Frontier Removes Covid Recovery Fee
On June 22 we wrote about the Covid Recovery Charge that Frontier Airlines was charging passengers. The carrier was adding a $1.59 fee per passenger per flight segment. This had been in place since May, but it had gone unnoticed for a while.
The news was picked up by news outlets and Frontier faced backlash since it also received millions in government aid. So the airline quickly rescinded the Covid recovery fee, just a day later.
“Frontier Airlines has made the decision to rescind its Covid Recovery Charge of $1.59 per passenger per segment that was implemented in May,” Frontier said in a statement to Insider. “The charge, which was included in the airline’s total promoted fare versus an add-on fee, was meant to provide transparency and delineate what portion of the fare was going toward Covid-related business recovery, including repayment of a CARES Act loan from the U.S. Government. However, to avoid misinterpretation, the airline will discontinue the practice of breaking out this category within its overall promoted fares.”
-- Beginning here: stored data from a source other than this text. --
(* ===== verification/MCPResources.v ===== *)
(** * The resources and the prompts of the MCP server
      (mcp/resources.go, and the prompts of mcp/server.go)

    A resource is read through its URI; a prompt is a text built from the
    status and the metrics. *)

From S2P Require Import Prelude GoStrings GoFloat GoNumbers Calendar GoAny TimeParser Config Blackout ConfigLoad OS UserFilter StateBase CollectorBase Collector Decision Limits Collect ControlCycle Reload Status Database MCPServer MCPTools.

#[local] Open Scope Z_scope.

(** ** Addresses *)

(** The number after the first element [name] that has a successor. *)
Fixpoint number_after (name uri : string) (parts : list string) : result Z :=
  match parts with
  | part :: rest =>
      match rest with
      | next :: _ =>
          if String.eqb part name then
            match Atoi next with Some uid => Ok uid | None => Err ("could not extract UID from URI: " +:+ uri) end
          else number_after name uri rest
      | [] => Err ("could not extract UID from URI: " +:+ uri)
      end
  | [] => Err ("could not extract UID from URI: " +:+ uri)
  end.

Definition extractUIDFromURI (uri : string) : result Z :=
  if Contains uri "/users/" then number_after "users" uri (Split uri "/"%char)
  else if Contains uri "/cgroups/" then number_after "cgroups" uri (Split uri "/"%char)
  else Err ("could not extract UID from URI: " +:+ uri).

(** ** Resources *)

(** Does a URI match a template?  The protocol library decides. *)
Class Templates := { template_matches : string -> string -> bool }.

Section Resources.
Context `{RE : Regexp} {W : Type} {E : Env W} `{O : OS W} `{Zn : Zones} `{I : Inspect W} `{T : Templates}.

Definition handleSystemStatusResource : SM W (result Text) :=
  GetStatus ≫= fun status =>
  detailed ≫= fun metrics =>
  mret (Ok (toJSON (AObject
    [("total_cpu_usage", AFloat (getFloatMetric metrics "total_cpu_usage" fzero));
     ("user_cpu_usage", AFloat (getFloatMetric metrics "total_user_cpu_usage" fzero));
     ("memory_usage_mb", AFloat (getFloatMetric metrics "memory_usage_mb" fzero));
     ("active_users_count", AInt (getIntMetric env_oor metrics "active_users_count" 0));
     ("total_cores", AInt (getIntMetric env_oor metrics "total_cores" 0));
     ("system_under_load", ABool (getBoolMetric metrics "system_under_load" false));
     ("limits_active", ABool (getBool status "limits_active" false));
     ("limits_applied_time", AString (getString status "limits_applied_time" ""))]))).

Definition handleActiveUsersResource : SM W (result Text) :=
  env mc_GetAllUsers ≫= fun activeUsers =>
  mret (Ok (toJSON (AList (map (fun uid => AObject [("uid", AInt uid)]) activeUsers)))).

Definition handleLimitsStatusResource : SM W (result Text) :=
  GetStatus ≫= fun status =>
  mret (Ok (toJSON (AObject
    [("limits_active", ABool (getBool status "limits_active" false));
     ("limits_applied_time", AString (getString status "limits_applied_time" ""));
     ("active_users_count", AInt (getInt env_oor status "active_users_count" 0));
     ("active_users", AInts (getIntSlice env_oor status "active_users" []));
     ("shared_cgroup_path", AString (getString status "shared_cgroup_path" ""));
     ("shared_cgroup_active", ABool (getBool status "shared_cgroup_active" false))]))).

Definition handleConfigResource : SM W (result Text) :=
  GetConfig ≫= fun cfg =>
  mret (Ok (toJSON (AObject
    [("cpu_threshold", AInt (CPUThreshold cfg));
     ("cpu_release_threshold", AInt (CPUReleaseThreshold cfg));
     ("cpu_threshold_duration", AInt (CPUThresholdDuration cfg));
     ("polling_interval", AInt (PollingInterval cfg));
     ("min_system_cores", AInt (MinSystemCores cfg));
     ("cpu_quota_normal", AString (CPUQuotaNormal cfg));
     ("cpu_quota_limited", AString (CPUQuotaLimited cfg));
     ("enable_prometheus", ABool (EnablePrometheus cfg));
     ("prometheus_port", AInt (PrometheusMetricsBindPort cfg));
     ("ignore_system_load", ABool (IgnoreSystemLoad cfg));
     ("system_uid_min", AInt (SystemUIDMin cfg));
     ("system_uid_max", AInt (SystemUIDMax cfg));
     ("ram_enabled", ABool (RAMEnabled cfg));
     ("ram_threshold", AInt (RAMThreshold cfg));
     ("ram_release_threshold", AInt (RAMReleaseThreshold cfg));
     ("ram_quota_limited", AString (RAMQuotaLimited cfg));
     ("ram_quota_per_user", AString (RAMQuotaPerUser cfg));
     ("disable_swap", ABool (DisableSwap cfg));
     ("ram_high_ratio", AFloat (RAMHighRatio cfg));
     ("io_enabled", ABool (IOEnabled cfg));
     ("io_threshold", AInt (IOThreshold cfg));
     ("io_release_threshold", AInt (IOReleaseThreshold cfg));
     ("io_threshold_duration", AInt (IOThresholdDuration cfg));
     ("io_read_bps", AString (IOReadBPS cfg));
     ("io_write_bps", AString (IOWriteBPS cfg));
     ("io_read_iops", AInt (IOReadIOPS cfg));
     ("io_write_iops", AInt (IOWriteIOPS cfg));
     ("io_device_filter", AString (IODeviceFilter cfg))]))).

(** An entry, unless its value could not be read. *)
Definition entry {A} (r : result A) (f : A -> list (string * Any)) : list (string * Any) :=
  match r with Ok a => f a | Err _ => [] end.

Definition handleUserMetricsResource (uri : string) : SM W (result Text) :=
  match extractUIDFromURI uri with
  | Err e => mret (Err ("invalid URI: " +:+ e))
  | Ok uid =>
      env mc_GetAllUserMetrics ≫= fun all =>
      match (list_to_map all : gmap Z UserMetrics) !! uid with
      | None => mret (Err ("no metrics found for UID " +:+ Itoa uid))
      | Some metrics =>
          env (cg_GetCgroupRAMUsage uid) ≫= fun ramUsage =>
          env (cg_GetMemoryHighEvents uid) ≫= fun highEvents =>
          env (cg_GetIOStats uid) ≫= fun io =>
          mret (Ok (toJSON (AObject (
            [("uid", AInt uid);
             ("username", AString (Username metrics));
             ("cpu_usage", AFloat (CPUUsage metrics));
             ("memory_usage", AUint (MemoryUsage metrics));
             ("process_count", AInt (ProcessCount metrics));
             ("is_limited", ABool (IsLimited metrics))]
            ++ entry ramUsage (fun n => [("ram_usage_bytes", AUint n)])
            ++ entry highEvents (fun n => [("memory_high_events", AUint n)])
            ++ entry io (fun '(ioRead, ioWrite, ioROps, ioWOps) =>
                 [("io_read_bytes", AUint ioRead); ("io_write_bytes", AUint ioWrite);
                  ("io_read_ops", AUint ioROps); ("io_write_ops", AUint ioWOps)])))))
      end
  end.

Definition handleCgroupResource (uri : string) : SM W (result Text) :=
  match extractUIDFromURI uri with
  | Err e => mret (Err ("invalid URI: " +:+ e))
  | Ok uid =>
      env (cg_GetCgroupInfo uid) ≫= fun r =>
      mret match r with
           | Err e => Err ("failed to get cgroup info: " +:+ e)
           | Ok info => Ok (toJSON (AObject (prod_map id AString <$> map_to_list info)))
           end
  end.

(** ** Prompts *)

Definition handleSystemHealthPrompt : SM W string :=
  detailed ≫= fun metrics =>
  GetStatus ≫= fun status =>
  let user_cpu := getFloatMetric metrics "total_user_cpu_usage" fzero in
  mret (
    "# System Health Check" +:+ nl +:+ nl +:+
    "## CPU Usage" +:+ nl +:+
    "- **Total CPU**: " +:+ format_fixed 1 (getFloatMetric metrics "total_cpu_usage" fzero) +:+ "%" +:+ nl +:+
    "- **User CPU**: " +:+ format_fixed 1 user_cpu +:+ "%" +:+ nl +:+
    "- **Total Cores**: " +:+ Itoa (getIntMetric env_oor metrics "total_cores" 0) +:+ nl +:+ nl +:+
    "## Memory" +:+ nl +:+
    "- **Usage**: " +:+ format_fixed 1 (getFloatMetric metrics "memory_usage_mb" fzero) +:+ " MB" +:+ nl +:+ nl +:+
    "## Status" +:+ nl +:+
    "- **Active Users**: " +:+ Itoa (getIntMetric env_oor metrics "active_users_count" 0) +:+ nl +:+
    "- **Limits Active**: " +:+ format_bool (getBool status "limits_active" false) +:+ nl +:+
    "- **System Under Load**: " +:+ format_bool (getBoolMetric metrics "system_under_load" false) +:+ nl +:+ nl +:+
    "## Assessment" +:+ nl +:+
    (if f_gt user_cpu (f64_of_Z 70) then "**HIGH CPU USAGE** - Consider activating CPU limits" +:+ nl
     else if f_lt user_cpu (f64_of_Z 30) then "**LOW CPU USAGE** - System is running smoothly" +:+ nl
     else "**MODERATE CPU USAGE** - System is operating normally" +:+ nl)).

Definition user_line (p : Z * UserMetrics) : string :=
  "| " +:+ Itoa p.1 +:+ " | " +:+ Username p.2 +:+ " | " +:+ format_fixed 1 (CPUUsage p.2) +:+ " | " +:+
  format_fixed 1 (bytes_to_MB (MemoryUsage p.2)) +:+ " | " +:+ Itoa (ProcessCount p.2) +:+ " |" +:+ nl.

Definition handleUserAnalysisPrompt : SM W string :=
  env mc_GetAllUserMetrics ≫= fun allMetrics =>
  mret (foldl (fun text p => text +:+ user_line p)
    ("# User Resource Analysis" +:+ nl +:+ nl +:+
     "| UID | Username | CPU % | Memory (MB) | Processes |" +:+ nl +:+
     "|-----|----------|-------|-------------|----------|" +:+ nl) allMetrics).

Definition handleTroubleshootingPrompt : SM W string :=
  GetStatus ≫= fun status =>
  detailed ≫= fun metrics =>
  let user_cpu := getFloatMetric metrics "total_user_cpu_usage" fzero in
  let limits := getBool status "limits_active" false in
  let count := getInt env_oor status "active_users_count" 0 in
  mret (
    "# Resource Manager Troubleshooting" +:+ nl +:+ nl +:+
    "## Current Status" +:+ nl +:+
    "- **Limits Active**: " +:+ format_bool limits +:+ nl +:+
    "- **Total CPU Usage**: " +:+ format_fixed 1 (getFloatMetric metrics "total_cpu_usage" fzero) +:+ "%" +:+ nl +:+
    "- **User CPU Usage**: " +:+ format_fixed 1 user_cpu +:+ "%" +:+ nl +:+
    "- **Active Users**: " +:+ Itoa (getIntMetric env_oor metrics "active_users_count" 0) +:+ nl +:+ nl +:+
    "## Diagnostic Steps" +:+ nl +:+ nl +:+
    (if f_gt user_cpu (f64_of_Z 70) then
       "1. **HIGH CPU USAGE DETECTED**" +:+ nl +:+
       "   - Check which users are consuming the most CPU" +:+ nl +:+
       "   - Consider running `activate_limits` if not already active" +:+ nl
     else "1. **CPU Usage Normal** - No immediate action needed" +:+ nl) +:+
    (if limits then
       "2. **CPU Limits Active** - Limits are being enforced" +:+ nl +:+
       (if 0 <? count then "   - " +:+ Itoa count +:+ " users currently limited" +:+ nl else "")
     else "2. **CPU Limits Inactive** - No limits currently enforced" +:+ nl) +:+
    nl +:+ "## Recommended Actions" +:+ nl +:+
    "- Use `get_user_metrics` to identify high CPU users" +:+ nl +:+
    "- Use `get_limits_status` to check current limit state" +:+ nl +:+
    "- Use `get_configuration` to review thresholds" +:+ nl).

(** ** Registration *)

Inductive McpRequest :=
  | RequestTool (c : ToolCall)
  | RequestResource (uri : string)
  | RequestPrompt (name : string).

(** The resources and the templates of [registerResources]. *)
Definition read_resource (uri : string) : SM W (result Text) :=
  if String.eqb uri "resman://system/status" then handleSystemStatusResource
  else if String.eqb uri "resman://users/active" then handleActiveUsersResource
  else if String.eqb uri "resman://limits/status" then handleLimitsStatusResource
  else if String.eqb uri "resman://config" then handleConfigResource
  else if template_matches "resman://users/{uid}/metrics" uri then handleUserMetricsResource uri
  else if template_matches "resman://cgroups/{uid}" uri then handleCgroupResource uri
  else mret (Err "resource not found").

(** [registerPrompts]. *)
Definition get_prompt (name : string) : SM W (result string) :=
  if String.eqb name "system-health" then handleSystemHealthPrompt ≫= fun t => mret (Ok t)
  else if String.eqb name "user-analysis" then handleUserAnalysisPrompt ≫= fun t => mret (Ok t)
  else if String.eqb name "troubleshooting" then handleTroubleshootingPrompt ≫= fun t => mret (Ok t)
  else mret (Err ("unknown prompt " +:+ name)).

Inductive McpReply :=
  | ReplyTool (o : Output)
  | ReplyResource (t : Text)
  | ReplyPrompt (s : string).

Definition handle `{D : MetricsDB W} (sv : Server) (r : McpRequest) : SM W (result McpReply) :=
  match r with
  | RequestTool c => answers ReplyTool (call_tool sv c)
  | RequestResource uri => answers ReplyResource (read_resource uri)
  | RequestPrompt name => answers ReplyPrompt (get_prompt name)
  end.

End Resources.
It’s not clear how the Covid Recovery Charge was categorized, but airlines break down prices and often use ancillary fees since they’re not taxed. Ancillary revenue is revenue from non-ticket sources.
Conclusion
That’s a strange explanation. Frontier obviously doesn’t break down every every expense so there was no need to let passengers know that it is paying back its government loans $1.59 at a time.
The fee might not actually be a big deal, and will not change much as far as fares go. But it is just a bad look for Frontier to clearly charge the same customers who funded its government loans.